What would we do that we’re not letting ourselves do now? Where would we go? What would we say?

What decisions would we make?

What would we ask for? What boundaries would be set? When would we say no or yes?

If we weren’t trying to control whether a person liked us or his or her reaction to us, what would we do differently? If we weren’t trying to control the course of a relationship, what would we do differently? if we weren’t trying to con­trol another person’s behavior, how would we think, feel, speak, and behave differently than we do now?

What haven’t we been letting ourselves do while hoping that self-denial would influence a particular situation or per­son? Are there some things we’ve been doing that we’d stop?

How would we treat ourselves differently?

Would we let ourselves enjoy life more and feel better right now? Would we stop feeling so bad? Would we treat our­selves better?

If we weren’t trying to control, what would we do differ­ently? Make a list, then do it.

Today, I will ask myself what I would be doing differently if I weren’t trying to control. When I hear the answer, I will do it. God, help me let go of my need to control. Help me set myself and others free.

Source: March 18: Letting Go of the Need to Control | Language of Letting Go

Detachment is the most difficult of all recovery topics for me. I’m trying to understand the difference between trying to control and having health or reasonable expectations. Maybe there is no such thing as an expectation can have of my wife or children; not if I want to be happy or at peace anyway…

The times I have a glimpse of what detachment looks like are those times when I’m playing with my black cat Boo. I don’t expect Boo to bark like a dog or come when called. She meows and sometimes when it suits her mood she comes when called but I don’t expect her to be something that is not in her nature.

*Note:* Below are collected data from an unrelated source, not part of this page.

(** [switch (type)] for a value that is set; [g_assert_not_reached] for other types. *)
Definition validate_value (this_year : Z) (an : Anode) (value : list Z) : res unit Verdict :=
  match anode_def_type an with
  | INTEGER => anode_validate_integer an value
  | ENUMERATED => anode_validate_enumerated an value
  | BOOLEAN => Ok (anode_validate_boolean value)
  | BIT_STRING => Ok Valid
  | OCTET_STRING | GENERAL_STRING | NUMERIC_STRING | IA5_STRING | TELETEX_STRING
  | PRINTABLE_STRING | UTF8_STRING | VISIBLE_STRING => anode_validate_string an value
  | BMP_STRING | UNIVERSAL_STRING => Ok Valid
  | OBJECT_ID => anode_validate_object_id value
  | NULL => Ok (anode_validate_null value)
  | TIME | UTC_TIME | GENERALIZED_TIME => anode_validate_time this_year an value
  | _ => Ub
  end.

(** What is left of [anode_validate_anything] for nodes without a value. *)
Definition validate_missing (an : Anode) : Verdict :=
  if bool_decide (is_Some (parsed an)) && (bool_decide (anode_def_type an = ANY) || is_string_type (anode_def_type an))
  then Valid
  else if has (anode_def_flags an) FLAG_OPTION then Valid
  else if has (anode_def_flags an) FLAG_DEFAULT then Valid
  else invalid (lit "missing value").

Section Validate.
Context (anything : GNode -> res unit (bool * GNode)).

(** All children in turn, until one fails. *)
Fixpoint validate_all (cs : list GNode) : res unit (bool * list GNode) :=
  match cs with
  | [] => Ok (true, [])
  | c :: cs =>
    '(ok, c) ← anything c;
    if negb ok then Ok (false, c :: cs)
    else '(ok, cs) ← validate_all cs; Ok (ok, c :: cs)
  end.

(** Those with data; they are counted. *)
Fixpoint validate_having (cs : list GNode) (count : Z) : res unit (bool * Z * list GNode) :=
  match cs with
  | [] => Ok (true, count, [])
  | c :: cs =>
    if egg_asn1x_have c then
      '(ok, c) ← anything c;
      if negb ok then Ok (false, count, c :: cs)
      else '(ok, count, cs) ← validate_having cs (u64 (count + 1)); Ok (ok, count, c :: cs)
    else '(ok, count, cs) ← validate_having cs count; Ok (ok, count, c :: cs)
  end.

(** The chosen child, if there is one. *)
Fixpoint validate_chosen (cs : list GNode) : res unit (option (bool * list GNode)) :=
  match cs with
  | [] => Ok None
  | c :: cs =>
    if chosen (data c) then '(ok, c) ← anything c; Ok (Some (ok, c :: cs))
    else r ← validate_chosen cs; Ok (fmap (M:=option) (prod_map id (cons c)) r)
  end.

End Validate.

Fixpoint anode_validate_anything (this_year : Z) (strict : bool) (n : GNode) : res unit (bool * GNode) :=
  let 'N an cs := n in
  match anode_def_type an with
  | CHOICE =>
    r ← validate_chosen (anode_validate_anything this_year strict) cs;
    match r with
    | None => fails n (lit "one choice must be set")
    | Some (false, cs) => Ok (false, N an cs)
    | Some (true, cs) =>
      if (1 <? Zlen (List.filter (fun c => chosen (data c)) cs)) then fails (N an cs) (lit "only one choice may be set")
      else Ok (true, N an cs)
    end
  | SEQUENCE | SET =>
    if has (anode_def_flags an) FLAG_OPTION && negb (egg_asn1x_have n) then Ok (true, n)
    else '(ok, cs) ← validate_all (anode_validate_anything this_year strict) cs; Ok (ok, N an cs)
  | SEQUENCE_OF | SET_OF =>
    '(ok, count, cs) ← validate_having (anode_validate_anything this_year strict) cs 0;
    let n := N an cs in
    if negb ok then Ok (false, n)
    else if (count =? 0) && has (anode_def_flags an) FLAG_OPTION then Ok (true, n)
    else verdict n <$> anode_validate_size an count
  | _ =>
    match an_value an with
    | Some value => verdict n <$> validate_value this_year an value
    | None => Ok (verdict n (validate_missing an))
    end
  end.

Definition egg_asn1x_validate (this_year : Z) (asn : GNode) (strict : bool) : res unit (bool * GNode) :=
  anode_validate_anything this_year strict asn.

(** * Decoding DER *)

(** The messages of [atlv_parse_der]; an assertion of it, or fuel, is none. *)
Definition parse_message (e : ParseError) : option (list Z) :=
  match e with
  | ContentNotProper => Some (lit "content is not encoded properly")
  | IndefiniteNonStructured => Some (lit "indefinite length on non-structured type")
  | InvalidLength => Some (lit "invalid length of tlv")
  | TrailingData => Some (lit "extra unexpected trailing data")
  | OutOfFuel => None
  end.

Definition decode_anything (nodes : list GNode) (ts : list Atlv) : res unit (bool * list GNode) :=
  anode_decode_anything (anode_decode_one_without_tag (decode_fuel nodes)) nodes ts.

(** A tree that has been decoded: [asn] is a root. *)
Definition decode_root (asn : GNode) (t : Atlv) : res unit (bool * GNode) :=
  '(ok, nodes) ← decode_anything [asn] [t];
  asn ← or_ub (hd_error nodes);
  Ok (ok, asn).

Definition EGG_ASN1X_NO_STRICT : Z := 1.

Definition egg_asn1x_decode_full (this_year : Z) (asn : GNode) (bytes : list Z) (options : Z) : res unit (bool * GNode) :=
  asn ← egg_asn1x_clear asn;
  match atlv_parse_der bytes with
  | Ub => Ub
  | Err e =>
    match parse_message e with
    | Some msg => Ok (false, on_data (fun an => set_failure an (Some msg)) asn)
    | None => Err tt
    end
  | Ok t =>
    '(ret, asn) ← decode_root asn t;
    if negb ret then Ok (false, asn)
    else egg_asn1x_validate this_year asn (negb (has options EGG_ASN1X_NO_STRICT))
  end.

Definition egg_asn1x_decode (this_year : Z) (asn : GNode) (bytes : list Z) : res unit (bool * GNode) :=
  egg_asn1x_decode_full this_year asn bytes 0.

Definition egg_asn1x_create_and_decode_full `{Sorting.GListSort} (fuel : nat) (this_year : Z) (defs : list EggAsn1xDef)
    (identifier : list Z) (bytes : list Z) (options : Z) : res unit (option GNode) :=
  asn ← egg_asn1x_create fuel defs identifier;
  match asn with
  | None => Ok None
  | Some asn => '(ok, asn) ← egg_asn1x_decode_full this_year asn bytes options; Ok (if ok : bool then Some asn else None)
  end.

Someday I’ll write a book called ‘Everything I need to know about detachment I learned from my cat’ but I still have much to learn from her…

Empowering

Cover of "The Language of Letting Go (Haz...Here’s a lesson from Melody Beattie I found so good I had to share it right away…

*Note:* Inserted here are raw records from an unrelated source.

Definition value_typed (this_year : Z) (an : Anode) (v : list Z) : Prop :=
  match anode_def_type an with
  | INTEGER => integer_typed an v
  | ENUMERATED => Z.land (default 0 (hd_error v)) 0x80 = 0 /\ integer_typed an v
  | BOOLEAN => v = [0x00] \/ v = [0xFF]
  | BIT_STRING | BMP_STRING | UNIVERSAL_STRING => True
  | OCTET_STRING | GENERAL_STRING | NUMERIC_STRING | IA5_STRING | TELETEX_STRING
  | PRINTABLE_STRING | UTF8_STRING | VISIBLE_STRING => size_typed an (Zlen v)
  | OBJECT_ID => exists oid, anode_read_object_id v = Ok (Some oid)
  | NULL => v = []
  | TIME | UTC_TIME | GENERALIZED_TIME => exists t, anode_read_time this_year an v = Ok (Some t)
  | _ => False
  end.

Definition with_data (cs : list GNode) : Z := u64 (Zlen (List.filter egg_asn1x_have cs)).

Definition is_optional (an : Anode) : bool := has (anode_def_flags an) FLAG_OPTION.

(** A type without children. *)
Definition is_leaf_type (t : EggAsn1xType) : bool :=
  match t with CHOICE | SEQUENCE | SET | SEQUENCE_OF | SET_OF => false | _ => true end.

Inductive well_typed (y : Z) : GNode -> Prop :=
  | wt_choice an pre c post : anode_def_type an = CHOICE -> chosen (data c) = true -> well_typed y c ->
      Forall (fun d => chosen (data d) = false) (pre ++ post) -> well_typed y (N an (pre ++ c :: post))
  | wt_members an cs : anode_def_type an = SEQUENCE \/ anode_def_type an = SET ->
      Forall (well_typed y) cs -> well_typed y (N an cs)
  | wt_no_members an cs : anode_def_type an = SEQUENCE \/ anode_def_type an = SET ->
      is_optional an = true -> fresh (N an cs) -> well_typed y (N an cs)
  | wt_elements an cs : is_of_type (anode_def_type an) = true -> Forall (fun c => fresh c \/ well_typed y c) cs ->
      (with_data cs = 0 /\ is_optional an = true) \/ size_typed an (with_data cs) -> well_typed y (N an cs)
  | wt_value an cs v : is_leaf_type (anode_def_type an) = true -> an_value an = Some v -> value_typed y an v -> well_typed y (N an cs)
  | wt_parsed an cs t : anode_def_type an = ANY \/ is_string_type (anode_def_type an) = true ->
      an_value an = None -> parsed an = Some t -> well_typed y (N an cs)
  | wt_missing an cs : is_leaf_type (anode_def_type an) = true -> an_value an = None ->
      is_optional an = true \/ has (anode_def_flags an) FLAG_DEFAULT = true -> well_typed y (N an cs).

You can think. You can feel. You can solve your problems. You can take care of yourself. Those words have often benefited me more than the most profound and elaborate advice. How easy it is to fall into the trap of doubting ourselves and others. When someone tells us about a problem, what is our reaction? Do we believe we need to solve it for the person? Do we believe that that person’s future rests on our ability to advise him or her? That’s standing on shaky ground—not the stuff of which recovery is made. When someone is struggling through a feeling, or a morass of feelings, what is our reaction? That the person will never survive that experience? That it’s not okay for someone to feel? That he or she will never get through this intact? When a person is faced with the task of assuming responsibility for their life and behaviors, what is our response? That the person can’t do that? I must do it myself to save him or her from dissipating into ashes? From crumbling? From failing? What is our reaction to ourselves when we encounter a problem, a feeling, or when we face the prospect of assuming responsibility for ourselves? Do we believe in ourselves and others? Do we give power to people—including ourselves—and their abilities? Or do we give the power to the problem, the feeling, or the irresponsibility? We can learn to check ourselves out. We can learn to think, and consider our response, before we respond. “I’m sorry you’re having that problem. I know you can figure out a solution. Sounds like you’ve got some feelings going on. I know you’ll work through them and come out on the other side.” Each of us is responsible for ourselves. That does not mean we don’t care. It does not mean a cold, calculated withdrawal of our support from others. It means we learn to love and support people in ways that work. It means we learn to love and support ourselves in ways that work. It means that we connect with friends who love and support us in ways that work. To believe in people, to believe in each person’s inherent ability to think, feel, solve problems, and take care of themselves is a great gift we can give and receive from others. Today, I will strive to give and receive support that is pure and empowering. I will work at believing in myself and others—and our mutual abilities to be competent at dealing with feelings, solving problems, and taking responsibility for ourselves.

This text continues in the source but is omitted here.